### Task prompt:
Each line of the listing below containing the word "VArr" should be returned.

### Data for this exercise:
(** X5: in the envelope of an accepted request the tool specifications of
    the current message are, in order, those of the tools of the request
    whose name, in lower case, is neither [web_search] nor [websearch],
    every tool of the request having a string for name.  Each
    specification has the name that the returned map assigns to the name
    of its tool, for description the first 10000 characters of the
    description of the tool (the empty string when there is none), and
    for [inputSchema.json] the normalized [input_schema], which is an
    object; a description that is a string has at most 10000
    characters. *)
Theorem tool_specifications (this : client) (ids : string * string)
    (req e : value) (m : gmap string string) :
  convertRequest this ids req = Ok (e, m) →
  ∃ toolsIn toolList,
    get req "tools" = Ok toolsIn ∧ or_else toolsIn (VArr []) = VArr toolList ∧
    Forall (λ t, ∃ s, named t s) toolList ∧
    Forall2 (specified m)
      (filter (λ t, web_search_tool t = false) toolList) (envelope_tools e) ∧
    Forall (λ spec,
              (∃ o, path spec ["toolSpecification"; "inputSchema"; "json"]
                    = VObj o) ∧
              ∀ d, path spec ["toolSpecification"; "description"] = VStr d →
                   (String.length d ≤ 10000)%nat)
      (envelope_tools e).
Proof.
  intros (model & modelId & messages & trailing & endsWithAssistant &
          thinkingPrefix & system & history0 & userBuffer & history1 & ns &
          hist & currentText & allToolResults & toolsIn & toolList & kept &
          tools & ns' & tool_choice & chatTriggerType &
          _ & _ & _ & _ & _ & _ & _ & _ & _ & Ehistory0 & Ewalk & _ & _ &
          EtoolsIn & EtoolList & Ekept & Etools & _ & _ & -> & ->
         )%convertRequest_Ok.
  rewrite tools_of_kiroRequest.
  apply walk_table in Ewalk as (Hok & _ & _);
    [|apply no_names_ok | by eapply (system_turns_named ∅)].
  apply tool_specs_table in Etools as (_ & _ & Hspecs); [|done].
  apply supported_tools_filter in Ekept as [Hnames ->].
  exists toolsIn, toolList. repeat (split; [done|]).
  apply Forall_forall. intros spec Hspec.
  apply list_elem_of_lookup in Hspec as [i Hi].
  destruct (Forall2_lookup_r _ _ _ _ _ Hspecs Hi)
    as (t & _ & s & k & d & description & schema & _ & _ & _ & Hd & _ & ->).
  split.
  - destruct (normalizeJsonObject_object (or_else schema (VObj [])))
      as [o Ho].
    exists o. rewrite <- Ho. reflexivity.
  - intros ds Hds. change (description = VStr ds) in Hds. subst description.
    unfold cut_to_10000 in Hd.
    destruct d as [| |b|n|s'|l|o];
      first [ injection Hd as ->; apply length_substring
            | done
            | destruct Hd as [_ Hd]; injection Hd as ->; apply Nat.le_0_l ].
Qed.

(** *** What the turns say *)

Lemma extractAssistantContent_spoken content ns text toolUses ns' :
  extractAssistantContent content ns = Ok (text, toolUses, ns') →
  toolUses ≠ [] → text ≠ "".
Proof.
  unfold extractAssistantContent. intros Hc Hu.
  destruct content; try (by injection Hc as _ <- _);
    (bind_ok Hc as blocks Eblocks; bind_ok Hc as [[[th tp] tu] ns1] Eb;
     bind_ok Hc as joined Ej; injection Hc as <- <- _;
     destruct tu; [done|]; cbn [is_nil negb]; rewrite andb_true_r;
     by case_bool_decide).
Qed.

Lemma sound_assistant text toolUses :
  (toolUses ≠ [] → text ≠ "") →
  sound_turn
    (assistant_turn
       (VObj ([("content", VStr text)]
              ++ if is_nil toolUses then []
                 else [("toolUses", VArr toolUses)]))).
Proof.
  intros Ht. split; [exists text; by destruct toolUses|].
  rewrite toolUses_of_assistant. intros [Hu|Hr].
  - exists text. split; [by destruct toolUses | by apply Ht].
  - by destruct toolUses.
Qed.

Lemma mergeUserMessages_sound messages modelId merged :
  mergeUserMessages messages modelId = Ok merged →
  sound_turn (user_turn merged).
Proof.
  unfold mergeUserMessages. intros Hm.
  bind_ok Hm as [contentParts allToolResults] Eparts. injection Hm as <-.
  split; [by eexists|]. intros [Hu|Hr]; [done|].
  destruct allToolResults as [|r rs]; [done|]. cbn [is_nil].
  eexists. split; [reflexivity|]. by case_bool_decide.
Qed.

Lemma walk_sound modelId msgs : ∀ buf h ns buf' h' ns',
  walk modelId msgs buf h ns = Ok (buf', h', ns') →
  Forall sound_turn h → Forall sound_turn h'.
Proof.
  induction msgs as [|msg rest IH]; intros buf h ns buf' h' ns' Hw Hh.
  - by injection Hw as <- <- <-.
  - cbn [walk] in Hw. bind_ok Hw as role Erole.
    destruct (is_str role "user"); [by eapply IH|].
    destruct (is_str role "assistant"); [|by eapply IH].
    bind_ok Hw as flushed Eflushed. bind_ok Hw as content Econtent.
    bind_ok Hw as [[text toolUses] ns1] Eextract.
    eapply IH; [done|]. apply Forall_app. split.
    + destruct (is_nil buf); [by injection Eflushed as <-|].
      bind_ok Eflushed as mergedUser Emerged. injection Eflushed as <-.
      apply Forall_app. split; [done|]. apply Forall_singleton.
      by eapply mergeUserMessages_sound.
    + apply Forall_singleton, sound_assistant.
      by eapply extractAssistantContent_spoken.
Qed.

Lemma sound_plain_assistant s :
  sound_turn (assistant_turn (VObj [("content", VStr s)])).
Proof. split; [by eexists|]. by intros [?|?]. Qed.

Lemma system_turns_sound system thinkingPrefix modelId h0 :
  system_turns system thinkingPrefix modelId = Ok h0 → Forall sound_turn h0.
Proof.
  unfold system_turns, instruction_pair. intros Hs.
  assert (∀ c, sound_turn
                 (user_turn (VObj [("content", VStr c); ("modelId", modelId);
                                   ("origin", VStr "AI_EDITOR")]))) as Hu.
  { intros c. split; [by eexists|]. by intros [?|?]. }
  destruct (truthy system).
  - bind_ok Hs as systemContent E.
    destruct (bool_decide _); injection Hs as <-; repeat constructor;
      (apply Hu || apply sound_plain_assistant).
  - destruct thinkingPrefix; injection Hs as <-; repeat constructor;
      (apply Hu || apply sound_plain_assistant).
Qed.

(** X6: in the envelope of an accepted request the content of the current
    message is a non-empty string, the content of every turn of the
    history is a string, and a turn of the history that carries tool uses
    or tool results does not have the empty string for content. *)
Theorem turns_are_spoken (this : client) (ids : string * string)
    (req e : value) (m : gmap string string) :
  convertRequest this ids req = Ok (e, m) →
  spoken (currentMessage e) ∧ Forall sound_turn (history e).
Proof.
  intros (model & modelId & messages & trailing & endsWithAssistant &
          thinkingPrefix & system & history0 & userBuffer & history1 & ns &
          hist & currentText & allToolResults & toolsIn & toolList & kept &
          tools & ns' & tool_choice & chatTriggerType &
          _ & _ & _ & _ & _ & _ & _ & _ & _ & Ehistory0 & Ewalk & Ehist &
          Ecurrent & _ & _ & _ & _ & _ & _ & -> & ->)%convertRequest_Ok.
  split.
  - exists currentText. split; [apply current_of_kiroRequest|].
    destruct endsWithAssistant; [by injection Ecurrent as <- _|].
    bind_ok Ecurrent as [textParts results] Eparts.
    injection Ecurrent as <- _. by case_bool_decide.
  - rewrite history_of_kiroRequest.
    apply system_turns_sound in Ehistory0.
    eapply walk_sound in Ewalk; [|done].
    destruct (is_nil userBuffer); [by injection Ehist as <-|].
    bind_ok Ehist as mergedUser Emerged. injection Ehist as <-.
    apply Forall_app. split; [done|].
    constructor; [by eapply mergeUserMessages_sound|].
    constructor; [apply sound_plain_assistant | constructor].
Qed.

(** X7: when the last message of an accepted request is not a user
    message (an assistant message, or one of another role), the current
    message of the envelope has the content ["continue"] and carries no
    tool results. *)
Theorem current_message_continue (this : client) (ids : string * string)
    (req e : value) (m : gmap string string) (msgs : list value)
    (final : value) :
  convertRequest this ids req = Ok (e, m) →
  messages_of req = Ok msgs → last msgs = Some final →
  role_is final "user" = false →
  content_of (currentMessage e) = VStr "continue" ∧
  toolResults_of (currentMessage e) = [].
Proof.
  intros (model & modelId & messages & trailing & endsWithAssistant &
          thinkingPrefix & system & history0 & userBuffer & history1 & ns &
          hist & currentText & allToolResults & toolsIn & toolList & kept &
          tools & ns' & tool_choice & chatTriggerType &
          _ & _ & _ & Emsgs & _ & Etrailing & _ & _ & _ & _ & _ & _ &
          Ecurrent & _ & _ & _ & _ & _ & _ & -> & ->)%convertRequest_Ok
         Hm Hlast Hrole.
  assert (messages = msgs) as -> by congruence.
  rewrite current_of_kiroRequest, current_results_of_kiroRequest.
  assert (trailing = 0%nat) as ->.
  { rewrite <- head_reverse in Hlast.
    destruct (reverse msgs) as [|x rest]; [done|]. injection Hlast as ->.
    cbn [trailing_users] in Etrailing. unfold role_is in Hrole.
    destruct (get final "role") as [role|]; [|done].
    cbn in Etrailing. rewrite Hrole in Etrailing. by injection Etrailing. }
  rewrite Nat.sub_0_r, drop_all in Ecurrent.
  destruct endsWithAssistant; [by injection Ecurrent as <- <-|].
  by injection Ecurrent as <- <-.
Qed.

(** *** The extractors *)

Lemma extractTextContent_array l :
  extractTextContent (VArr l) =
  (texts ← text_blocks l;
   parts ← mapM_res (λ c, get c "text") texts;
   join_values nl parts).
Proof. reflexivity. Qed.

Lemma result_parts l : ∀ parts strs,
  mapM_res (λ c, t ← get c "text"; Ok (or_else t (VStr ""))) l = Ok parts →
  mapM_res (λ x, match x with
                 | VUndefined | VNull => Ok ""
                 | _ => toString x
                 end) parts = Ok strs →
  Forall2 text_of_part l strs.
Proof.
  induction l as [|c l IH]; intros parts strs Hparts Hstrs.
  - injection Hparts as <-. injection Hstrs as <-. constructor.
  - cbn [mapM_res] in Hparts. bind_ok Hparts as v Ev.
    bind_ok Ev as t Et. injection Ev as <-.
    bind_ok Hparts as parts' Eparts. injection Hparts as <-.
    cbn [mapM_res] in Hstrs. bind_ok Hstrs as p Ep.
    bind_ok Hstrs as strs' Estrs. injection Hstrs as <-.
    constructor; [|by eapply IH].
    exists t. split; [done|]. unfold or_else in Ep.
    destruct (truthy t) eqn:Ht; [by destruct t | by injection Ep].
Qed.

Lemma resultContent_text c rc : resultContent c = Ok rc → result_text c rc.
Proof.
  unfold resultContent, result_text.
  destruct c as [| | | |s|l|o]; try (by intros [= <-]).
  intros Hc. bind_ok Hc as parts Eparts. unfold join_values in Hc.
  bind_ok Hc as strs Estrs. injection Hc as <-.
  exists strs. split; [by eapply result_parts | done].
Qed.

Lemma user_blocks_spec blocks : ∀ tp tr tp' tr',
  user_blocks blocks tp tr = Ok (tp', tr') →
  ∃ texts parts results,
    text_blocks blocks = Ok texts ∧
    mapM_res (λ c, get c "text") texts = Ok parts ∧
    tp' = tp ++ parts ∧ tr' = tr ++ results ∧
    Forall2 tool_result_of
      (filter (λ b, block_type b "tool_result" = true) blocks) results.
Proof.
  induction blocks as [|block rest IH]; intros tp tr tp' tr' Hb.
  - injection Hb as <- <-. exists [], [], [].
    rewrite !app_nil_r. repeat split. constructor.
  - cbn [user_blocks] in Hb. bind_ok Hb as ty Ety.
    assert (block_type block "tool_result" = is_str ty "tool_result") as Hbt
      by (unfold block_type; by rewrite Ety).
    cbn [text_blocks]. rewrite Ety. cbn [mbind result_bind].
    rewrite filter_cons.
    destruct (is_str ty "text") eqn:Htext.
    { bind_ok Hb as t Et.
      apply IH in Hb as (texts & parts & results & -> & Hparts & -> & -> & Hr).
      exists (block :: texts), (t :: parts), results.
      cbn. rewrite Et, Hparts. cbn. rewrite <- app_assoc.
      repeat split; try done.
      rewrite decide_False; [done|]. rewrite Hbt.
      destruct ty as [| | | |s| |]; try done. cbn in Htext |- *.
      apply bool_decide_eq_true in Htext as ->. done. }
    destruct (is_str ty "tool_result") eqn:Hresult.
    + bind_ok Hb as c Ec. bind_ok Hb as rc Erc. bind_ok Hb as id Eid.
      bind_ok Hb as is_error Eerr.
      apply IH in Hb as (texts & parts & results & -> & Hparts & -> & -> & Hr).
      eexists texts, parts, (_ :: results). cbn.
      rewrite <- app_assoc. repeat split; try done.
      rewrite decide_True by done. constructor; [|done].
      exists id, is_error, c, rc. do 3 (split; [done|]).
      split; [by apply resultContent_text | done].
    + apply IH in Hb as (texts & parts & results & -> & Hparts & -> & -> & Hr).
      exists texts, parts, results. cbn. repeat split; try done.
      rewrite decide_False; [done|]. by rewrite Hbt.
Qed.

(** X8: on every content on which [extractUserContent] returns,
    [extractTextContent] returns too, and with the same text. *)
Theorem extractUserContent_text (content : value) (text : string)
    (toolResults : list value) :
  extractUserContent content = Ok (text, toolResults) →
  extractTextContent content = Ok text.
Proof.
  unfold extractUserContent. intros Hc.
  destruct (truthy content) eqn:Ht; cbn [negb] in Hc.
  2: { injection Hc as <- <-.
       destruct content as [| |[]|[]|[]| |]; try done. }
  destruct content as [| | | |s|l|o]; try done; [by injection Hc as <- <-|].
  bind_ok Hc as blocks Eblocks. injection Eblocks as <-.
  bind_ok Hc as [tp tr] Eb. bind_ok Hc as joined Ej. injection Hc as <- <-.
  apply user_blocks_spec in Eb
    as (texts & parts & results & Etexts & Eparts & -> & _).
  rewrite extractTextContent_array, Etexts. cbn. by rewrite Eparts.
Qed.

### Answer:
    get req "tools" = Ok toolsIn ∧ or_else toolsIn (VArr []) = VArr toolList ∧
                 else [("toolUses", VArr toolUses)]))).
  extractTextContent (VArr l) =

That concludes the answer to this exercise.